We believe in the power of images to move people to do extraordinary things and that
traditional cultures can teach us to help save our planet.
What is your vision?
We envision a polychromatic world where people and their governments recognize the importance of traditional societies. A world in where scientists and community leaders work together towards improving human well-being. Where traditional societies are regarded not as museum relics but storehouses of knowledge and practices that can help develop innovations that enhance the quality of human life, in ways that do not simultaneously destroy the environment. Finally, we envision a world where preservation of traditional knowledge and economic development is simultaneously achieved through activities that allow people to stay in their habitat and culture.
EC accomplishes this vision by compiling a database of research and imagery to engage the public at large through exhibitions and print material. Since its founding in 1997, Endangered Coast has twice presented its work at the United Nations and its expertise has been tapped by the World Wildlife Fund. Past funding has been donated by The Daniele Agostino Foundation, private individuals and in kind donations by Fuji Film.
Do you endorse the UN's declaration?
Absolutely! The 2001 UNESCO-ICSU declaration states: “traditional and local knowledge systems, as dynamic expressions of perceiving and understanding the world, can make, and historically have made, a valuable contribution to science and technology, and that there is a need to preserve, protect, research and promote this cultural heritage and empirical knowledge.
Endangered coast is a 501(C) 3 non-profit organization that utilizes multimedia to foster public awareness against the loss of transitional cultures along our coastal planet. We believe our building of an ethnographic record is important for nations and citizens alike so they may expand their knowledge base making choices that will propagate a beneficial coexistence with local traditional cultures.
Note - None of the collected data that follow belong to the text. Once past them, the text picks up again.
Lemma filtered_intake_total_witness :
  exists r,
    run (engine_returning recorded_plan 6.8) notebook_data = inr r /\
    printed_total_intake r = sumZ (periods notebook_data) (quantity recorded_plan).
Proof.
  apply (filtered_intake_total (engine_returning recorded_plan 6.8)
           notebook_data (the_model notebook_data) recorded_plan).
  - vm_compute. reflexivity.
  - intros v. reflexivity.
  - apply recorded_plan_feasible.
  - intros t Ht.
    apply (proj1 (List.Forall_forall _ _) (proj2 recorded_plan_feasible)).
    apply (linking_generated notebook_data (t - 1)). lia.
Defined.

(** ** Costs over the integers *)

Lemma period_cost_scaled (d : Data) (a : Assignment) (t : nat) :
  (100 * period_cost d (valuation a) t ==
   inject_Z (scaled_period_cost d a t))%Q.
Proof.
  unfold period_cost, scaled_period_cost, inventory_holding_cost,
    lost_sales_cost, valuation.
  rewrite !inject_Z_plus, !inject_Z_mult.
  change (inject_Z 100) with 100%Q. field.
Qed.

Lemma cost_scaled (d : Data) (a : Assignment) :
  (100 * cost (the_model d) a == inject_Z (scaled_cost d a))%Q.
Proof.
  unfold cost. rewrite eval_objective.
  unfold scaled_cost, sumQ, sumZ, sum_periods.
  induction (seq 1 (periods d)) as [|t l IH]; cbn [fold_right].
  - reflexivity.
  - rewrite inject_Z_plus, <- IH, <- period_cost_scaled. ring.
Qed.

Lemma cost_le_scaled (d : Data) (a b : Assignment) :
  (cost (the_model d) a <= cost (the_model d) b)%Q <->
  scaled_cost d a <= scaled_cost d b.
Proof.
  rewrite Zle_Qle, <- !cost_scaled.
  symmetry. apply Qmult_le_l. reflexivity.
Qed.

(** On [short_data] losing the sale is optimal: an order costs 20, the
    lost sale 10. *)
Lemma short_plan_optimal : optimal (the_model short_data) short_plan.
Proof.
  split.
  - apply feasibleb_spec. vm_compute. reflexivity.
  - intros b Hb. apply cost_le_scaled.
    destruct (proj1 (feasible_the_model short_data b) Hb 0%nat)
      as ((Hx & Hq & Hi & Hl) & H1 & H2 & Hbal); [vm_compute; lia|].
    simpl in H1, H2, Hbal. unfold BIG_M in H1.
    unfold scaled_cost, sumZ, sum_periods, scaled_period_cost, short_plan.
    simpl. lia.
Qed.

(** ** Degenerate horizon *)

Lemma idle_plan_feasible (d : Data) :
  periods d = 1%nat -> nth 0 (demand d) 0 <= stock_level d ->
  feasible (the_model d) (idle_plan d).
Proof.
  intros Hn Hd. apply feasible_the_model. intros i Hi.
  assert (i = 0%nat) as -> by lia.
  unfold period_ok, idle_plan, BIG_M. simpl. lia.
Qed.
Are all cultural practices created equal?
NO. We recognize that not all traditional cultural practices are morally or environmentally just. We do not support violence or practices however ‘traditional’ which are not based on free consent.
What about when a culture refuses to help themselves?
While we defend a cultures right to exist it doesn't mean all cultures have the right to exist indefinitely by ignoring modern science or denying access to economic opportunities. Rather it is an argument for empowering all societies to use local resources in sustainable ways.